I don’t know what to say
– Ne desem bilmiyorum
It’ll be like a holiday
– Bir tatil gibi olacak
When you say you’re all alone
– Yapayalnız olduğunu söylediğinde
Makes me wanna come back
– İstememe neden geri dön
And this house is not a home
– Ve bu ev Bir ev değil
I just gotta go back
– Ama geri dönmem gerekiyor
It’s 12:10 when I put down the phone
– Telefonu kapattığımda saat 12: 10
Moon shining down on Orchard Road
– Orchard Road’da parlayan ay
And I’m feeling like a schoolboy again tonight
– Ve bu gece yine bir okul çocuğu gibi hissediyorum
I’ll see you in my dreams
– Rüyalarımda görüşürüz
Of Orchard Road
– Meyve Bahçesi Yolu
It’s funny but I thought I’d never go back
– Komik ama bir daha asla geri dönmeyeceğimi düşündüm.

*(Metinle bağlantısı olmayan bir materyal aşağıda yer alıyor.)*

Lemma updateComment_only_target_witness :
  notes sample_world !! 10 = Some sample_note ∧
  comments_id 11 (comments sample_note) = Some (0, sample_comment) ∧
  ∃ n', notes (updateComment 10 11 "edited" sample_env sample_world).2 !! 10 = Some n' ∧
        set_comments (comments sample_note) n' = sample_note ∧
        comments n' !! 0 =
          Some (mkComment 11 (user sample_comment) "edited" (now sample_env)
                  (c_username sample_comment)) ∧
        (∀ j, j ≠ 0 → comments n' !! j = comments sample_note !! j) ∧
        length (comments n') = length (comments sample_note) ∧
        c_id <$> comments n' = c_id <$> comments sample_note.
Proof.
  exact (conj sample_note_stored (conj sample_comment_found
    (updateComment_only_target 10 11 "edited" sample_env sample_world sample_note 0
       sample_comment sample_note_stored sample_comment_found))).
Defined.

Lemma sample_comment_12_absent : Forall (λ c, c_id c ≠ 12) (comments sample_note).
Proof. repeat constructor. simpl. lia. Qed.

Lemma deleteComment_absent_is_noop_witness :
  notes sample_world !! 10 = Some sample_note ∧
  Forall (λ c, c_id c ≠ 12) (comments sample_note) ∧
  deleteComment 10 12 sample_world =
    (Respond 200 (JComments "Comment deleted successfully" (comments sample_note)),
     sample_world).
Proof.
  exact (conj sample_note_stored (conj sample_comment_12_absent
    (deleteComment_absent_is_noop 10 12 sample_world sample_note
       sample_note_stored sample_comment_12_absent))).
Defined.
(** Without a file, a request
    with no locator, or with a locator but a missing required field, is
    answered 400 and no store is touched. *)
Theorem notesUploading_validates_locator_path body u env w :
  truthy_opt (field body "fileUrl") = false ∨ missingFields body ≠ [] →
  ∃ msg, notesUploading None body u env w = (Respond 400 (JMessage false msg), w).
Proof.
  intros Hc. destruct (truthy_opt (field body "fileUrl")) eqn:Hu.
  - destruct Hc as [|Hm]; [done|].
    rewrite (notesUploading_url_missing _ _ _ _ Hu Hm). eauto.
  - rewrite (notesUploading_no_content _ _ _ _ Hu). eauto.
Qed.

(** C1 (lifecycle_authorization): a caller who is not the note's uploader
    can neither update nor delete it: both handlers forward a 401 error and
    leave both stores untouched, whatever the request carries. *)
Theorem lifecycle_authorization id file body u env w n :
  notes w !! id = Some n → uid u ≠ uploader n →
  updateNotes id file body u env w =
    (Next (errorHandler 401 "You can only update your own uploads"), w) ∧
  deleteNotes id u env w =
    (Next (errorHandler 401 "You can only delete your own uploads"), w).
Proof.
  intros H Hu. split; [by eapply updateNotes_unauthorized | by eapply deleteNotes_unauthorized].
Qed.

(** C28 (updateNotes_destroys_before_upload): when the owner replaces the
    file of a note whose locator is on Cloudinary, the destroy call for the
    old object is issued before the upload of the new one; if the upload
    then fails the handler answers 500 and the record still carries the old
    locator, for which destroy has already been called. *)
Theorem updateNotes_destroys_before_upload id f body u env w n :
  notes w !! id = Some n → uid u = uploader n →
  on_cloudinary (fileUrl n) = true → destroy_error env = None →
  let r := updateNotes id (Some f) body u env w in
  calls r.2 = calls w ++ [CallDestroy (publicId_of_url (fileUrl n));
                          CallUpload (upload_public_id env (originalname f))] ∧
  (∀ m, upload_error env = Some m →
     r.1 = Respond 500 (JMessage false "Error updating file in cloud storage") ∧
     notes r.2 = notes w).
Proof.
  intros H Hu Hc Hd. rewrite (updateNotes_file _ _ _ _ _ _ _ H Hu).
  rewrite (destroy_if_managed_ok _ _ _ Hc Hd).
  destruct (upload_error env) as [m|] eqn:He.
  - rewrite (uploadToCloudinary_error _ _ _ _ _ He). simpl.
    rewrite <-app_assoc. split; [done|]. by intros ? [= <-].
  - rewrite (uploadToCloudinary_ok _ _ _ _ He). simpl.
    rewrite <-app_assoc. split; [done|]. by intros ? [=].
Qed.

(** C38 (updateNotes_failure_keeps_record): whenever [updateNotes] does not
    answer 200, the Note collection is exactly as before; in particular a
    failed upload leaves [fileUrl], [fileName] and [fileType] of the note
    unchanged. *)
Theorem updateNotes_failure_keeps_record id file body u env w :
  let r := updateNotes id file body u env w in
  (∀ b, r.1 ≠ Respond 200 b) → notes r.2 = notes w ∧ users r.2 = users w.
Proof.
  intros r Hr. subst r. destruct (notes w !! id) as [n|] eqn:H.
  2: { by rewrite (updateNotes_not_found _ _ _ _ _ _ H). }
  destruct (decide (uid u = uploader n)) as [Hu|Hu].
  2: { by rewrite (updateNotes_unauthorized _ _ _ _ _ _ _ H Hu). }
  destruct file as [f|].
  2: { rewrite (updateNotes_no_file _ _ _ _ _ _ H Hu) in Hr. by edestruct Hr. }
  rewrite (updateNotes_file _ _ _ _ _ _ _ H Hu) in *.
  pose proof (destroy_if_managed_frame (fileUrl n) env w) as (Hn1 & Hu1 & _).
  pose proof (destroy_if_managed_settles (fileUrl n) env w) as Hs.
  destruct (destroy_if_managed (fileUrl n) env w) as [[?|[[]|?]] w1]; simpl in *; try done.
  pose proof (upload_frame (buffer f) (originalname f) env w1) as (Hn2 & Hu2 & _).
  destruct (uploadToCloudinary (buffer f) (originalname f) env w1) as [[?|[?|?]] w2] eqn:Hup;
    simpl in *; [| by edestruct Hr | split; congruence].
  unfold uploadToCloudinary, upload_stream in Hup. handler_simp.
  by destruct (upload_error env).
Qed.
(* ===== verification/Async.v ===== *)
(** * Async: the handlers, await by await

    The handlers of [controllers/notes.controller.js] and
    [controllers/uploading.controller.js] that change a document, as
    processes of [Eventloop]: each [await] of the source is an [await!]
    here, and what the source computes between two [await]s is computed
    between the two steps.  A handler reads a document in one step and
    saves its changed copy in a later one; the save goes through the
    [SavePolicy] and fails when the document is gone.  [commentOnNote]
    creates the sub-document, and with it its [_id], when it pushes it, so
    the id is allocated in the step that saves.  The calls to Cloudinary
    are steps like the calls to the database; the call to [destroy],
    which [deleteNotes] and [updateNotes] await inside an [if], is a step
    only when the locator is one of the object store
    ([destroy_if_managed_async]).

    The errors of a save are thrown inside the handler's [try]: the
    handlers forward them to [next], except [removeArchiveNote], whose
    [catch] answers 500 itself.

    The theorems: run without interruption, each process is the handler
    of [Engagement], [Archive] or [Lifecycle] of the same name
    ([finish_likeNote] and the like), whatever the save policy; each
    process answers within four steps; no step of the notes controller
    creates a note or touches the object store, and no step of any handler
    brings a deleted note back ([retires]). *)

From S2P Require Import Prelude JsString Model Contract Eventloop Cloudinary.
From S2P Require Import Engagement Archive Lifecycle.

Local Open Scope string_scope.
Local Open Scope list_scope.
Local Open Scope handler_scope.

Section handlers.
Context {policy : SavePolicy}.

(** [likeNote]. *)
Definition likeNote_async (id : oid) (u : AuthUser) : Proc :=
  await! note := Note_findById id in
  let userId := uid u in
  match note with
  | None => Answer (Respond 404 (JMsg "Note not found"))
  | Some note =>
      let changed := set_likes (toggle userId (likes note)) note in
      await! _ := Note_commit id note changed in
      Answer (Respond 200 (JLikes (likes changed)))
  end.

(** [commentOnNote]. *)
Definition commentOnNote_async (id : oid) (u : AuthUser) (body_text : string) (env : Env) :
    Proc :=
  await! note := Note_findById id in
  match note with
  | None => Answer (Respond 404 (JMsg "Note not found"))
  | Some note =>
      await! _ := (let! cid := alloc_oid in
                   let comment :=
                     {| c_id := cid; user := uid u; text := body_text;
                        commentedAt := now env; c_username := uname u |} in
                   Note_commit id note (set_comments (comments note ++ [comment]) note)) in
      await! updatedNote := Note_findById id in
      Answer (Respond 200 (JCommented id updatedNote))
  end.

(** [updateComment]. *)
Definition updateComment_async (noteId commentId : oid) (body_text : string) (env : Env) :
    Proc :=
  await! note := Note_findById noteId in
  match note with
  | None => Answer (Respond 404 (JMsg "Note not found"))
  | Some note =>
      match comments_id commentId (comments note) with
      | None => Answer (Respond 404 (JMsg "Comment not found"))
      | Some found =>
          let comment := set_text_time body_text (now env) found.2 in
          let changed := set_comments (<[found.1 := comment]> (comments note)) note in
          await! _ := Note_commit noteId note changed in
          await! updatedNote := Note_findById noteId in
          match updatedNote with
          | None =>
              Answer (Next (TypeError "Cannot read properties of null (reading 'comments')"))
          | Some updatedNote =>
              Answer (Respond 200 (JComments "Comment updated successfully"
                                     (comments updatedNote)))
          end
      end
  end.

(** [deleteComment]. *)
Definition deleteComment_async (noteId commentId : oid) : Proc :=
  await! note := Note_findById noteId in
  match note with
  | None => Answer (Respond 404 (JMsg "Note not found"))
  | Some note =>
      let changed := set_comments (comments_pull commentId (comments note)) note in
      await! _ := Note_commit noteId note changed in
      await! updatedNote := Note_findById noteId in
      match updatedNote with
      | None =>
          Answer (Next (TypeError "Cannot read properties of null (reading 'comments')"))
      | Some updatedNote =>
          Answer (Respond 200 (JComments "Comment deleted successfully"
                                 (comments updatedNote)))
      end
  end.

(** [incrementDownload]. *)
Definition incrementDownload_async (id : oid) : Proc :=
  await! note := Note_findById id in
  match note with
  | None => Answer (Respond 404 (JMsg "Note not found"))
  | Some note =>
      let changed := set_downloadCount (downloadCount note + 1) note in
      await! _ := Note_commit id note changed in
      Answer (Respond 200 (JDownloadCount (downloadCount changed)))
  end.

(** [removeArchiveNote]; its [catch] answers 500 itself. *)
Definition removeArchiveNote_async (noteId : oid) (u : AuthUser) : Proc :=
  await! note := Note_findById noteId in
  match note with
  | None => Answer (Respond 404 (JMessage false "Note not found."))
  | Some note =>
      let changed := set_archived false note in
      await! _ := rescue (Note_commit noteId note changed)
                    (Respond 500 (JMessage false "Something went wrong.")) in
      let userId := uid u in
      await! _ := User_pull_archived userId noteId in
      Answer (Respond 200 (JMessage true "Note removed from archive."))
  end.
Lemma existing_conflict_Some body id w e :
  existing_conflict body id w = Some e →
  users w !! e.1 = Some e.2 ∧ conflicts body id e = true.
Proof.
  unfold existing_conflict. case_match; [|done].
  intros ([i e'] & Hf & ->)%fmap_Some. apply list_find_Some in Hf as (Hl & He & _).
  split; [|done]. apply list_elem_of_lookup_2 in Hl. destruct e'.
  by apply elem_of_map_to_list.
Qed.

Lemma conflicts_spec body id id' usr' :
  conflicts body id (id', usr') = true ↔
  id' ≠ id ∧ ((username usr' ≠ "" ∧ field body "username" = Some (username usr')) ∨
              (email usr' ≠ "" ∧ field body "email" = Some (email usr'))).
Proof.
  unfold conflicts. simpl.
  rewrite andb_true_iff, orb_true_iff, !andb_true_iff, !bool_decide_eq_true.
  split.
  - intros [[[Ht He]|[Ht He]] ?]; (split; [done|]); rewrite He in Ht;
      apply truthy_nonempty in Ht; eauto.
  - intros [? [[Ht He]|[Ht He]]]; (split; [|done]); [left|right];
      (split; [|done]); rewrite He; by apply truthy_nonempty.
Qed.

Lemma updateUser_unauthorized id body u salt w :
  uid u ≠ id →
  updateUser id body u salt w =
    (Next (errorHandler 401 "You can only update your own account!"), w).
Proof. intros Hu. unfold updateUser. handler_simp. by rewrite bool_decide_eq_false_2. Qed.

Lemma updateUser_not_found id body u salt w :
  uid u = id → users w !! id = None →
  updateUser id body u salt w = (Next (errorHandler 404 "User not found"), w).
Proof.
  intros Hu Hn. unfold updateUser. handler_simp. rewrite bool_decide_eq_true_2 by done.
  handler_simp. by rewrite Hn.
Qed.

Lemma updateUser_no_password id body u salt w usr :
  uid u = id → users w !! id = Some usr → field body "currentPassword" = None →
  updateUser id body u salt w =
    (Next (new_Error "Illegal arguments: undefined, string"), w).
Proof.
  intros Hu Hn Hc. unfold updateUser. handler_simp. rewrite bool_decide_eq_true_2 by done.
  handler_simp. rewrite Hn. handler_simp. by rewrite Hc.
Qed.

Lemma updateUser_invalid_password id body u salt w usr cur :
  uid u = id → users w !! id = Some usr → field body "currentPassword" = Some cur →
  bcrypt_compare cur (password usr) = false →
  updateUser id body u salt w = (Next (errorHandler 401 "Invalid Password"), w).
Proof.
  intros Hu Hn Hc Hp. unfold updateUser. handler_simp. rewrite bool_decide_eq_true_2 by done.
  handler_simp. rewrite Hn. handler_simp. rewrite Hc. handler_simp. by rewrite Hp.
Qed.

Lemma updateUser_checked id body u salt w usr cur :
  uid u = id → users w !! id = Some usr → field body "currentPassword" = Some cur →
  bcrypt_compare cur (password usr) = true →
  updateUser id body u salt w =
    match existing_conflict body id w with
    | Some e =>
        (Next (errorHandler 409 (conflictField body e.2 +:+ " already exists")), w)
    | None =>
        let usr' := updateData body salt usr in
        (Respond 200 (JUser id (username usr') (email usr') (archivedNotes usr')),
         set_users (alter (updateData body salt) id) w)
    end.
Proof.
  intros Hu Hn Hc Hp. unfold updateUser, existing_conflict. handler_simp.
  rewrite bool_decide_eq_true_2 by done. handler_simp. rewrite Hn. handler_simp.
  rewrite Hc. handler_simp. rewrite Hp. handler_simp.
  destruct (truthy_opt _ || truthy_opt _); handler_simp.
  - destruct (list_find _ _) as [[i e]|]; handler_simp; [done|].
    by rewrite lookup_alter_eq, Hn.
  - by rewrite lookup_alter_eq, Hn.
Qed.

I think sometimes I might lose track
– Sanırım bazen izini kaybedebilirim.
But I remember you and the things we’d do
– Ama seni ve ne yapacağımızı hatırlıyorum.
I want it back
– Geri istiyorum
In Orchard Road, you’ve got my heart
– Orchard Road’da, kalbimi aldın
I left it in your doorway
– Holde bıraktım
In Orchard Road, a “Welcome back”
– Orchard Road, bir “hoş geldiniz”
Is waiting there just for me?
– Orada sadece beni mi bekliyorsun?
In Orchard Road, the sun will shine again
– Orchard Road’da güneş tekrar parlayacak
I know, I know
– Biliyorum, biliyorum
In Orchard Road, you keep my love
– Orchard Road’da, aşkımı koruyorsun
Just waiting there for me
– Sadece orada beni bekliyor
It’s 8 o’clock and the dawn’s arrived
– Saat 8 oldu ve Şafak geldi
In Orchard Road, it’s breakfast time
– Orchard Road’da kahvaltı zamanı
I climb in my car and I turn the key
– Arabama biniyorum ve anahtarı çeviriyorum
And I’m gone, I am coming home
– Ve ben gidiyorum, eve geliyorum
To Orchard Road
– Orchard Yolu İçin
I’m coming home
– Eve geliyorum
Coming home
– Eve geliyor
Bir yanıt yazın
Yorum yapabilmek için oturum açmalısınız.